Journal of Computational Physics

Volume 259, 15 February 2014, Pages 318-330
Journal of Computational Physics

Controlling the weights of simulation particles: adaptive particle management using k-d trees

https://doi.org/10.1016/j.jcp.2013.12.005Get rights and content

Abstract

In particle simulations, the weights of particles determine how many physical particles they represent. Adaptively adjusting these weights can greatly improve the efficiency of the simulation, without creating severe nonphysical artifacts. We present a new method for the pairwise merging of particles, in which two particles are combined into one. To find particles that are ‘close’ to each other, we use a k-d tree data structure. With a k-d tree, close neighbors can be searched for efficiently, and independently of the mesh used in the simulation. The merging can be done in different ways, conserving for example momentum or energy. We introduce probabilistic schemes, which set properties for the merged particle using random numbers. The effect of various merge schemes on the energy distribution, the momentum distribution and the grid moments is compared. We also compare their performance in the simulation of the two-stream instability.

Introduction

Particle-based simulations are widely used, for example to study fluid flows or plasmas. The physical particles of interest are often not simulated individually, but as groups of particles, called super-particles or macro-particles. Most systems contain so many particles that simulating them individually would be very slow or impossible. And for many macroscopic properties of a system, individual particle behavior is not important. On the other hand, a sufficient number of particles is required to limit stochastic fluctuations.

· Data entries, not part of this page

(* ===== verification/Prelude.v ===== *)
(** * SwarmOps: the verified core of the controller

    SwarmOps is a control plane for Docker Swarm machines.  A controller ("core")
    keeps its state in a MySQL database, accepts commands over HTTP, runs them
    through a worker or hands them to machine agents that poll it, keeps the
    routes, names and DNS credentials of each gateway, renders and admits the
    stacks of applications, and sells hosting through a small commerce layer.
    Beside it run a release updater and a log collector; state files are sealed,
    operators sign in, and what they do is audited.  This development models the
    parts that decide what happens and when, from the Go sources under src/, and
    proves what they promise.

    ** How the code is modelled

    A transaction is a function [tx S E A := S -> result E A * S] on the state of
    the tables it touches; [WithTx] (src/internal/sqlstore/db.go) runs it
    atomically against a list of verdicts of the server (success, a server
    error, a dead context, a connection lost while committing), retrying
    deadlocks as the code does; when the connection is lost an error is reported
    and the transaction has taken effect or not.  Tables are
    lists of rows with the statements of the code as [sql_where], [sql_update],
    [sql_delete] and [order_by]; text comparisons go through a [Collation],
    because the server compares case-insensitively where Go does not.  Row and
    singleton locks serialise the transactions, so concurrency is a sequence of
    calls in any order, by any process.  What the code does in several
    transactions is several steps, between which others may act: the two halves
    of an upload, the parts of a promotion, the reads after the commit of a
    confirmation, the statements of a routing snapshot, and the two visits of a
    sign-in to the limiter.  [int64] and [uint64] are [Z] with
    [int64_of] and [uint64_of] where they can wrap; times are nanoseconds since
    1970.  Everything a call reads from outside (clock, random bytes, verdicts,
    the answers of a peer) is an argument, so every definition computes.

    ** Files

    - Prelude, GoStrings, GoTime: the transaction monad, tables, machine
      integers; strings.TrimSpace, UTF-8, hexadecimal; the calendar of Go's time
      package.
    - Sqlstore: src/internal/sqlstore (transactions and server errors).
    - Diagnostics: src/internal/queue/diagnostics.go.
    - Ledger: src/internal/queue/store.go, the command ledger.  LedgerRows,
      LedgerOps, LedgerSteps, LedgerExclusion and LedgerFacts hold its lemmas
      (row invariants; what each operation does; the lifecycle of a row as a
      step relation, with every call and reachability; exclusion; functional
      facts), LedgerTheorems its properties, LedgerRuns concrete runs.
    - Worker: src/internal/queue/worker.go.
    - CoreTopology: src/internal/coretopology/store.go and
      src/internal/domain/core.go; CoreAuthority the authority protocol it
      refines, CoreTheorems the properties and concrete runs.
    - AgentPull: src/internal/agentpull (broker.go, client.go, protocol.go) and
      the two endpoints of src/api/http/agent_pull.go; AgentDelivery and
      AgentTheorems its invariants and properties.
    - AgentRegistry: src/internal/agentpull/registry.go; AgentGrants and
      AgentClaims its properties.
    - Promotion: corePromote of src/api/http/core.go, which joins ledger,
      topology, broker and registry.
    - Cloud, CloudOps: src/internal/cloud (wallet.go, orders.go, billing.go,
      invoices.go, Register of accounts.go) and the billing loop of
      src/cmd/api/cloud_billing.go; CloudWallet, CloudOrders, CloudBilling and
      CloudInvoices its properties, CloudQueue the instance of its queue
      interface by the ledger, CloudRuns concrete runs.
    - LoginLimiter: src/internal/auth/limiter.go and how the sign-in handlers
      call it.
    - GoText: case mapping, patterns, net.ParseIP and sort.Strings, as the
      routing code uses them.
    - RoutingTypes, RoutingDomain, RoutingRows, RoutingStore: src/internal/ops
      (routing_types.go, routing_domain.go, routing_store.go) and the tables of
      migration 0006: the types with Normalize and Validate, admission of names,
      the rows a gateway's state is kept in with their JSON columns, and every
      operation of the store.
      RoutingRoundTrip shows that rows read back, RoutingInvariants that calls
      keep the invariant, RoutingTheorems holds the properties.
    - RoutingLabels, RoutingAgent: the labels the controller and the machine
      (src/internal/agentcontrol/routing.go) render; RoutingRuns concrete runs.
    - GoFiles, GoNumbers, GoYaml, GoBase64, GoRegexp: paths and system calls
      that fail or crash; numbers in text; decoded YAML values and checks in
      sequence; base64; regular expressions, with their meaning.
    - Securestore: src/internal/securestore/sealer.go; SecureFormat the stream
      format, SecureTheorems the properties and a concrete cipher.
    - Warden: src/internal/warden/warden.go; WardenFacts, WardenTheorems and
      WardenRollback its properties, WardenRuns concrete updates.
    - ComposePolicy, Admission, StackDeploy: src/internal/ops (policy.go,
      admission.go, stack.go and DeployStack of control_plane.go);
      AdmissionTheorems and AdmissionRoutes their properties, AdmissionRuns
      concrete documents.
    - Application: src/internal/ops/application.go with resource_plan.go and
      parts of database.go; ApplicationFacts, ApplicationLabels and
      ApplicationTheorems show that what it renders is admitted,
      ApplicationRuns concrete specs.
    - Logstore: src/internal/logstore/store.go and
      src/internal/agentcontrol/logs.go; LogTheorems the pages of a query
      and what a cleanup keeps, LogRuns concrete volumes.
    - Sessions: src/internal/auth/auth.go and withAuth of
      src/api/http/server.go; SessionTheorems its properties and runs.
    - ChangePreview: src/internal/changepreview/preview.go and its endpoint,
      with its property and runs.
    - AuditLedger: src/internal/audit/store.go and the tables of migration 0001;
      AuditTheorems its properties and runs.
    - MachineCommands: src/internal/agentcontrol/command.go and resources.go;
      MachineTheorems its properties and runs.
    - Diagnosis: src/internal/diagnosis; DiagnosisTheorems its properties and
      runs.

    ** Interfaces

    [ServerError] is what [WithTx] needs of an error type, [Collation] what the
    tables need of text comparison, [CommandQueue] what the commerce layer needs
    of the command ledger; Ledger, CoreTopology, AgentRegistry and Cloud
    instantiate the first two and CloudQueue discharges the third.  [MapOrder]
    is the unspecified order in which Go visits a map, [Clock6] what a
    DATETIME(6) column keeps of a time, [CaseTable] Unicode's case mapping
    outside ASCII.  Code outside
    src/ is a class with the behaviour that is relied on: [Platform] (SHA-256
    and JSON), [NetLib] and [UriLib] (URLs), [RegistryLib] (X.509, PEM),
    [ApplicationRules] (the validation of an application as the commerce layer
    sees it), [AEAD] (AES-GCM), [WardenLib] (URLs, JSON, SHA-256, tar),
    [ComposeLib] (YAML, SHA-256), [LogLib] and [SessionLib] (JSON; HMAC and
    bcrypt), [BcryptCost], [Decimals] (a float with one digit).  Each is
    instantiated in the runs of its component.  In the database sealing is
    symbolic: a sealed value opens under its purpose and nothing else; the
    format of sealed files is modelled byte by byte.

    ** What is proved

    Transactions are all or nothing, also when their acknowledgement is lost.
    The ledger: rows stay well formed, one command is in flight at a time, one
    lease per server, every call moves rows only along the lifecycle (which the
    late end of an upload cuts short, as the theorems say), resubmission,
    supersession, pruning, scheduling order, leases, fencing, recovery, retries,
    and what is kept of inputs and outputs.  The worker settles what it starts.
    The topology: no split brain, one epoch per holder, handoffs and promotions.
    Agents: at most two deliveries, no going back, identities only from grants
    that are spent once.  A promotion moves the authority part by part, whatever
    happens in between.  Commerce: balances equal their ledgers, confirming an
    order is one step with queueing its deployment, top-ups and outcomes settle
    once, a month costs at most its cap, invoices add up and stay as issued.  The
    limiter bounds the rate of guesses by its limit and the number of requests in
    progress.  Routing: what is saved reads back, no two stored routes conflict,
    nothing is stored outside accepted domains, bindings resolve, rotation keeps
    every secret, the port allocator is exact, public exposure is declared, and
    the machine renders what was planned.  Sealed files: the old file or a
    complete new one after any failure, what was written reads back, and nothing
    else is accepted.  The updater: the current release survives every failure
    and crash and is replaced only by the one that was asked for, a rollback
    restores what ran, the health wait ends in bounded time and decides right,
    retention keeps the newest.  Stacks: what reaches Docker was checked,
    placement adds one constraint per service and keeps a document admitted,
    admitted stacks define and mount no name in common and the routes that
    admission looks at are encrypted or internal, and a rendered application is
    admitted.  Logs: following the cursors gives every selected legible record
    once, newest first; a cleanup removes the oldest files and no more than it
    must.  Sessions: who is let in signed in with the password and kept using the
    session, and who keeps using it stays signed in.  Audit: the ledger is the
    newest events.  Machines run the command line the controller asked for, and
    no argument of a request can become an option.  Previews tell one rollout
    that replaces every task once; a diagnosis is given only with its reason.
    Some theorems about concrete runs show behaviour that a comment denies or
    that looks unintended; their comments say what happens.

    ** Bounds

    Loops of the code whose length is bounded by a constant keep that bound
    ([maxTransactionAttempts], [defaultStoreRetryAttempts], [maxHoursPerRun]).
    [AllocateRoutePort] searches with fuel for every [uint16] and is shown to
    end before it; [parseIPv6] reads at most eight groups.
    The polling loops ([Worker.Run], [Poll], [cycle], [billing_pass]) are
    modelled one turn at a time and quantified over any number of turns.
    [Open] and [OpenRegistry] recurse on a list of runs, one per lost race for
    the first insert.  Reading a sealed stream has fuel for the bytes of its
    file; the health probe has fuel for every interval of
    its timeout and is shown to end; the shortest decimal of a float tries as
    many digits as its exact value has; a client that follows log cursors has one query more than
    there are records; the rounds of a preview have one turn per task and one
    more, and are shown to end unless the 64-bit counter could wrap.

    ** Not modelled

    Planning and reconciliation of Docker services, databases, routes and
    cutovers against the Docker API (the rest of src/internal/ops), the server
    profiles and transports of src/internal/remote, the machine agent and its
    host commands (src/internal/agent, provisioning and metrics of
    src/internal/agentcontrol), source builds, HTTP decoding and the other
    endpoints, configuration, the imports of files written by older releases,
    listings and reports, and the web console: they are network, file and
    process I/O around the state modelled here.  Column widths are modelled
    where the code can exceed them and for all routing tables; foreign keys
    outside routing hold by construction.  JSON is taken to carry a
    value unchanged, but for what is not UTF-8 in its texts, which it replaces:
    the columns and the copy of a routing state are modelled with that. *)

From Stdlib Require Import ZArith Lia Bool.
From stdpp Require Import base tactics list sorting.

The weight of a simulation particle indicates how many physical particles it represents. Traditionally, particles had a fixed weight [1], [2]. More recently, Lapenta and Brackbill [3], [4], [5], Assous et al. [6], Welch et al. [7] and others have introduced methods that adapt the weight of particles during a simulation. As discussed in [6], adaptive methods have significant advantages if:

  • 1.

    Many new particles are created in the simulation. Adaptive re-weighting is required to limit the total number of particles. Examples can be found in [8] and [9].

  • 2.

    The system has a multiscale nature. In some regions more macro-particles are required, especially if some type of mesh refinement is employed, see for example [10].

  • 3.

    Control is needed over the number of particles per cell, for example to limit stochastic noise to a realistic value.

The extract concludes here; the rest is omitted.